Collected data entries:
_ _ _ _ _
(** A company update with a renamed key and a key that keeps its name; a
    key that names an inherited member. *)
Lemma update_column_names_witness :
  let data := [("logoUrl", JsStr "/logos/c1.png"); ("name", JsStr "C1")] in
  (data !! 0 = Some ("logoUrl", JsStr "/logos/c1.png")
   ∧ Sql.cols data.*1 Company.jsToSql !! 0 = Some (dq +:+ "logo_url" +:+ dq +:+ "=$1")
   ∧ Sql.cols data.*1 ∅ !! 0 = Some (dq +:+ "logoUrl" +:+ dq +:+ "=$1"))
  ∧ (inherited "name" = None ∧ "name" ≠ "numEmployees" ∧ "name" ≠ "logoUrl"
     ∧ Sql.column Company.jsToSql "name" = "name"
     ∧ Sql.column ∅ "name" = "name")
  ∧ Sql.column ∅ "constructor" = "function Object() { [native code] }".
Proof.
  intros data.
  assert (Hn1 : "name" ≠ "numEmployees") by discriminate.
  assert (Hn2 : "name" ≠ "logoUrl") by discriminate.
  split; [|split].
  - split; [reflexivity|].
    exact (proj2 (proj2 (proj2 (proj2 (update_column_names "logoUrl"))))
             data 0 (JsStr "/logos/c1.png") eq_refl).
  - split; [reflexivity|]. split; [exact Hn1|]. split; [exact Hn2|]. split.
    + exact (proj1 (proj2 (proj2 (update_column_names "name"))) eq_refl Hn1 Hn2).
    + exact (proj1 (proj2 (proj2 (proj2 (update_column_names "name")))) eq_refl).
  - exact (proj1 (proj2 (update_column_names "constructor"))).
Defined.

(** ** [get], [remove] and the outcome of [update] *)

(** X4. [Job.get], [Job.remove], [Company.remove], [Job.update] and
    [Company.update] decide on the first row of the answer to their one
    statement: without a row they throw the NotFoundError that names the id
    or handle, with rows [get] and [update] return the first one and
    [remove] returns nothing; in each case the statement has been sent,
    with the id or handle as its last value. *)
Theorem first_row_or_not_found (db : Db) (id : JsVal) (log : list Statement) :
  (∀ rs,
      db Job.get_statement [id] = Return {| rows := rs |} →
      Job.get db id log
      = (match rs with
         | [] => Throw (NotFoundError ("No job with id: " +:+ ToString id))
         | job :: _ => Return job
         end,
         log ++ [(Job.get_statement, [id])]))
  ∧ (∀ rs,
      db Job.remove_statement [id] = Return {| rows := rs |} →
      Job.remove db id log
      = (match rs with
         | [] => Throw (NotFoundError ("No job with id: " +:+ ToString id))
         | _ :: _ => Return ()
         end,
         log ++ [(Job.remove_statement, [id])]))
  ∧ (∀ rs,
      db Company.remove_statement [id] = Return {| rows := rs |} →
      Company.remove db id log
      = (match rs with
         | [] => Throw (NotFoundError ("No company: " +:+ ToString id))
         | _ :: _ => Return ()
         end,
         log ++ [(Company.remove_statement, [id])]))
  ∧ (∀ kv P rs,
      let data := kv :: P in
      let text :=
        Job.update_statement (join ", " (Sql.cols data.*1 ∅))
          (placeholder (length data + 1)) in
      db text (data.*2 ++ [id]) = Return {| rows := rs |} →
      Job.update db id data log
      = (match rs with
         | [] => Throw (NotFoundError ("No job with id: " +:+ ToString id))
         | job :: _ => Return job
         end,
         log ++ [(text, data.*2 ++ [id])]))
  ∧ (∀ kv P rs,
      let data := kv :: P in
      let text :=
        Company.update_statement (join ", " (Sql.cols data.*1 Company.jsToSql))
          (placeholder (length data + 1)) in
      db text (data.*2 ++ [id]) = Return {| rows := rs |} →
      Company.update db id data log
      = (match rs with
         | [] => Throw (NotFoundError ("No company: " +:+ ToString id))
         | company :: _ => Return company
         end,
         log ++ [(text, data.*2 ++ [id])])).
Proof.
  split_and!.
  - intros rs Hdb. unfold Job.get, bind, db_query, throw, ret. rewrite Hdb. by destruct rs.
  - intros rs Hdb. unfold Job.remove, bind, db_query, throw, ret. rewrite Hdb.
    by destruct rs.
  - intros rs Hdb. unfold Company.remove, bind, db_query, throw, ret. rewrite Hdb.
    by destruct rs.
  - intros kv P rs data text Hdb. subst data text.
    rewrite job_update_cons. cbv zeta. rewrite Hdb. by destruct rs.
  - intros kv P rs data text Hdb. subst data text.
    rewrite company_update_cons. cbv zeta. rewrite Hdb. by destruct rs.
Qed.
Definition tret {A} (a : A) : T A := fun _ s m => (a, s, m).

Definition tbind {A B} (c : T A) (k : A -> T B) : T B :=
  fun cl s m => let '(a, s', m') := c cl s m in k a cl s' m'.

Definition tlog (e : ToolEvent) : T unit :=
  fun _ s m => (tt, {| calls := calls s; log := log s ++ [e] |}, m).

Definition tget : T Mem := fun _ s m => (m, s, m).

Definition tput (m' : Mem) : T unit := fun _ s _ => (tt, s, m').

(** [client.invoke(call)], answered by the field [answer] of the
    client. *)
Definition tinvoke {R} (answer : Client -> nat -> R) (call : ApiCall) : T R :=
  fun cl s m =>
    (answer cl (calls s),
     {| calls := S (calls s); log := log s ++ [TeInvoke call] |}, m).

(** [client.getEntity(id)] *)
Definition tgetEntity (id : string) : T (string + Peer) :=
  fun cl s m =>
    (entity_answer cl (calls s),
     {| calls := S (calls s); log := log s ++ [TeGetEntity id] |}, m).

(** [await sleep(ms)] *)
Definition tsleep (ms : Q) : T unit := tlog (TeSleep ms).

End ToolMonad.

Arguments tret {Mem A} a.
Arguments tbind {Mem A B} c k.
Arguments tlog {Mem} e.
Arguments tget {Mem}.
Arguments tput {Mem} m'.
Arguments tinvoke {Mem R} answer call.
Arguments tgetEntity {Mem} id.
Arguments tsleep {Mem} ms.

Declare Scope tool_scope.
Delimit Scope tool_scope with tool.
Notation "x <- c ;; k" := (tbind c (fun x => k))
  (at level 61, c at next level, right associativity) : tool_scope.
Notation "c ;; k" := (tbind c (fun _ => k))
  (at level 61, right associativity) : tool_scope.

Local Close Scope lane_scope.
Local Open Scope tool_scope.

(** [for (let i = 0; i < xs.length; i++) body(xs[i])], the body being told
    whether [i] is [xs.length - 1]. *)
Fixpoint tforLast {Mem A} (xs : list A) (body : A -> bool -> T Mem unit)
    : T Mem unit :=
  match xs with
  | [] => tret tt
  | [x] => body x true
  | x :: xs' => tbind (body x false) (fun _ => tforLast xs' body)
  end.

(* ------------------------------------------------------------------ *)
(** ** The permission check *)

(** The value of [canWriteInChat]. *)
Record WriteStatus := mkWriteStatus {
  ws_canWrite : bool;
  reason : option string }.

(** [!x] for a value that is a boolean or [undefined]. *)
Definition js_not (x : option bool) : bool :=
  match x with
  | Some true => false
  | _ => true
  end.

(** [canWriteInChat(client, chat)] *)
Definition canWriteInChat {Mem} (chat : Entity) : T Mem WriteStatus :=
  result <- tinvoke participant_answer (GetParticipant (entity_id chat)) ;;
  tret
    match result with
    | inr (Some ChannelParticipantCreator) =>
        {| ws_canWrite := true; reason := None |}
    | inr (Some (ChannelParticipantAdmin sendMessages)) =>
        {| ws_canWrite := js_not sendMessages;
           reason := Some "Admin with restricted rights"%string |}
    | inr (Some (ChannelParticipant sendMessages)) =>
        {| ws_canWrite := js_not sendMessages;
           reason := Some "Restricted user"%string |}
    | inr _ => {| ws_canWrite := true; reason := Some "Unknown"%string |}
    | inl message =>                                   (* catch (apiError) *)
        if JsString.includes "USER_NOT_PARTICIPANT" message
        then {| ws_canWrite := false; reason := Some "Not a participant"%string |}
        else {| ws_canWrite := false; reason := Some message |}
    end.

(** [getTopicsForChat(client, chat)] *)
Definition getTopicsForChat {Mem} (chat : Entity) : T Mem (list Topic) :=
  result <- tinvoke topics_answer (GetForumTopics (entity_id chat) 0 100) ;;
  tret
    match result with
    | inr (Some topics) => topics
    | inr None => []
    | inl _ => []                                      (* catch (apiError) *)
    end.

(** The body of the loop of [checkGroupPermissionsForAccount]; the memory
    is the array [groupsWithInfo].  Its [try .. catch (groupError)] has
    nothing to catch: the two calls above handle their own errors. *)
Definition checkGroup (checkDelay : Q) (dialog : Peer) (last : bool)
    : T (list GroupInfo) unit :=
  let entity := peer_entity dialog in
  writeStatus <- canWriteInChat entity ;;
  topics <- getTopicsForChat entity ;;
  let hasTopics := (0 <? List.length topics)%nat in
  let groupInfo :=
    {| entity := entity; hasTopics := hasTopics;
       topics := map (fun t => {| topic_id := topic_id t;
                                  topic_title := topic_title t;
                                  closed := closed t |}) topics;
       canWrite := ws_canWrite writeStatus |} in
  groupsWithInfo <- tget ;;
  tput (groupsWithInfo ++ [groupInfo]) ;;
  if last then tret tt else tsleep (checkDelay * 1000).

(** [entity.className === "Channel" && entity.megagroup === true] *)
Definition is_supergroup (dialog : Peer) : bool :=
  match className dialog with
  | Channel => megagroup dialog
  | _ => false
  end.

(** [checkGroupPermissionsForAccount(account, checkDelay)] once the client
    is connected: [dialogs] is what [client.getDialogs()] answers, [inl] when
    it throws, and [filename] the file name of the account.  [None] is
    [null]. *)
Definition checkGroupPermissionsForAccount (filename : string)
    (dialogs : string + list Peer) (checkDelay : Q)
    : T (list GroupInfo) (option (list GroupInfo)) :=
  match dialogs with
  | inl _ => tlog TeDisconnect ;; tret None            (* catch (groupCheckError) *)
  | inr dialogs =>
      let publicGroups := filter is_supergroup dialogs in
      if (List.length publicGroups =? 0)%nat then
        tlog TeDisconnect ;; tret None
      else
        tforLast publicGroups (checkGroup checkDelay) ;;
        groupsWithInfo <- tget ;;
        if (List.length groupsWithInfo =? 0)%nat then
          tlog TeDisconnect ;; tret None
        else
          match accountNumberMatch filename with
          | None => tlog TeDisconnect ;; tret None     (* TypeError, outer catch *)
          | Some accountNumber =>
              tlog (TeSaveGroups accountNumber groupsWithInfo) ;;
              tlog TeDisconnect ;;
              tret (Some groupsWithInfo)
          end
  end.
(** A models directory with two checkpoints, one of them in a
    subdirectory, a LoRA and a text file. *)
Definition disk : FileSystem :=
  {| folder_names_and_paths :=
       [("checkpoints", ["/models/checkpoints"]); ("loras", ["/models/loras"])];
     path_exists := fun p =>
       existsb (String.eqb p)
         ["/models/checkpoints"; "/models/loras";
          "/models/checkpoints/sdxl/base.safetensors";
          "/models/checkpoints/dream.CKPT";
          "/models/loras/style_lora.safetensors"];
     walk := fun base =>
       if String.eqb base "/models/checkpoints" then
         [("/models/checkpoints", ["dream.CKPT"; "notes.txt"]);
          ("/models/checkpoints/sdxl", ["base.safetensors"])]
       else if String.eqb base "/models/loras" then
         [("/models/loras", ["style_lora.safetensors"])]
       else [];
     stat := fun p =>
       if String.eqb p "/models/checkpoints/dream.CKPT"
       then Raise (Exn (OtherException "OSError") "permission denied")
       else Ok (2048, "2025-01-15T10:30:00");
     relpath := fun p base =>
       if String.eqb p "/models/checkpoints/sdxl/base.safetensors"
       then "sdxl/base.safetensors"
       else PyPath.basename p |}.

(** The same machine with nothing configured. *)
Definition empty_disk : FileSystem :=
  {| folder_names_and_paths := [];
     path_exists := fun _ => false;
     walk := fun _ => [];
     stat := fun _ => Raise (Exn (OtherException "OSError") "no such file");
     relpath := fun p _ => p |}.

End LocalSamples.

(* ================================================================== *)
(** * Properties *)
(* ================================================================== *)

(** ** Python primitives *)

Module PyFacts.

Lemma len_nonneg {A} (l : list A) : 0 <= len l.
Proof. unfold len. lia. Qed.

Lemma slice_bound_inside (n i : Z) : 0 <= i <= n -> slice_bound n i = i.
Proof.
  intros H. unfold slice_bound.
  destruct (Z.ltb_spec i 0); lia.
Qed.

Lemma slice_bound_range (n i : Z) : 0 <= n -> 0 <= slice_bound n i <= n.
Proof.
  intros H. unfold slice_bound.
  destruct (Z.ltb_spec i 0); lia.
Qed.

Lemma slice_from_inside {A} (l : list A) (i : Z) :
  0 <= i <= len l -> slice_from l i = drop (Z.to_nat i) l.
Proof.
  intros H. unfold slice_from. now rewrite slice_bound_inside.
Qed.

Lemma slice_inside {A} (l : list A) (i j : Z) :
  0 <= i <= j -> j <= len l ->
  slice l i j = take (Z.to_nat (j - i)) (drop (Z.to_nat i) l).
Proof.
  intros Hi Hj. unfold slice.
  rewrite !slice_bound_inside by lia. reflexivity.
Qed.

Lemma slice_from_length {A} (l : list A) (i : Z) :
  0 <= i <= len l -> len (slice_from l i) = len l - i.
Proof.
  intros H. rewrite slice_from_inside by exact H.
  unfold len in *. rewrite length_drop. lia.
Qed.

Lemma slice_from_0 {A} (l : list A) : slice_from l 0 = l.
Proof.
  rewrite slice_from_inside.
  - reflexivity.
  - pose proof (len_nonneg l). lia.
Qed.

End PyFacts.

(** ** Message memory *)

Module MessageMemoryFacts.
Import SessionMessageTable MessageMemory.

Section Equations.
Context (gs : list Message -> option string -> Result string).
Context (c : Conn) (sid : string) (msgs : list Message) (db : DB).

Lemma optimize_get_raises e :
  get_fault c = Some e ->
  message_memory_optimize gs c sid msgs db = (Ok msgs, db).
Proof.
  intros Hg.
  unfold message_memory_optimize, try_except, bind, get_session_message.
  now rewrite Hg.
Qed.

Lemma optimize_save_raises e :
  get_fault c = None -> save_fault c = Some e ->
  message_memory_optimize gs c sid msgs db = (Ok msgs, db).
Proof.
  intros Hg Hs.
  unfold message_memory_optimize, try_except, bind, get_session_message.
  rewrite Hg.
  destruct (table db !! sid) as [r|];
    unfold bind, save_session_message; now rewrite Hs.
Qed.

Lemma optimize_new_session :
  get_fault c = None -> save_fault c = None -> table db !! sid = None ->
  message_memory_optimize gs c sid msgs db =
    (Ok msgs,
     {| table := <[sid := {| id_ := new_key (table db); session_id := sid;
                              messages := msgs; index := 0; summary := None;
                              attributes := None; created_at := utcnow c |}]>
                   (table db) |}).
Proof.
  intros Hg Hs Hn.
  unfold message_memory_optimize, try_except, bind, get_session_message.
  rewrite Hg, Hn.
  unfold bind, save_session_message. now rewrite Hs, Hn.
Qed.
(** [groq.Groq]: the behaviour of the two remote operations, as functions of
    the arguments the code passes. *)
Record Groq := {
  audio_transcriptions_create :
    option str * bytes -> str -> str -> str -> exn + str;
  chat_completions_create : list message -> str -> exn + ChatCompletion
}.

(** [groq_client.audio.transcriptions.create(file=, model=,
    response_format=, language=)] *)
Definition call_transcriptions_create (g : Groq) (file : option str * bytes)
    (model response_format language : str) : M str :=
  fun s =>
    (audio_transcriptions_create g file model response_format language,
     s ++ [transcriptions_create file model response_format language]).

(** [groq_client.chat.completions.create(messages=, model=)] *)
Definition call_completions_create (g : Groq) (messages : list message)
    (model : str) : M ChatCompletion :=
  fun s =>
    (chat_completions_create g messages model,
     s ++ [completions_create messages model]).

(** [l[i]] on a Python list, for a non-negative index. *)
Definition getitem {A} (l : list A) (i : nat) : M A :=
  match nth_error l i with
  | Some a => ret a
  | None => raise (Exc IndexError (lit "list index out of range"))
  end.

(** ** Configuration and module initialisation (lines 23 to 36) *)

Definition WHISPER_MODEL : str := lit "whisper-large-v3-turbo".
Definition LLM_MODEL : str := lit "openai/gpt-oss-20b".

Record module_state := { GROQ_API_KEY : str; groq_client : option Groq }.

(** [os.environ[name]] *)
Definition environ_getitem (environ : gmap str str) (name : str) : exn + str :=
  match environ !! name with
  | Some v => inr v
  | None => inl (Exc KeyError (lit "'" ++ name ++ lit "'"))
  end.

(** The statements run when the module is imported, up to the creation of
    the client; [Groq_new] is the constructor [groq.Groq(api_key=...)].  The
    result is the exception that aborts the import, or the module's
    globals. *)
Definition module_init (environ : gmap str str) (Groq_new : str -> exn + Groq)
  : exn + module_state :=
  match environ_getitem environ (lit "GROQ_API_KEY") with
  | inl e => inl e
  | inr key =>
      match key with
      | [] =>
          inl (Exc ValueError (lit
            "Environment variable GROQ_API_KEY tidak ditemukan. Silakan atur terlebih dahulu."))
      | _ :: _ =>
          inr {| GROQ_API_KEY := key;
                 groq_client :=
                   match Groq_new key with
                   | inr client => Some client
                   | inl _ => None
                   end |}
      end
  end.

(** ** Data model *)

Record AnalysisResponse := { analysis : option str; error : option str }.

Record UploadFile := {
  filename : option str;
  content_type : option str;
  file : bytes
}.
_ _ _ _ _
▶ Work instructions: The word "their" appears on some lines of the data above; count those lines and give only the total.

▶ Task answer: 2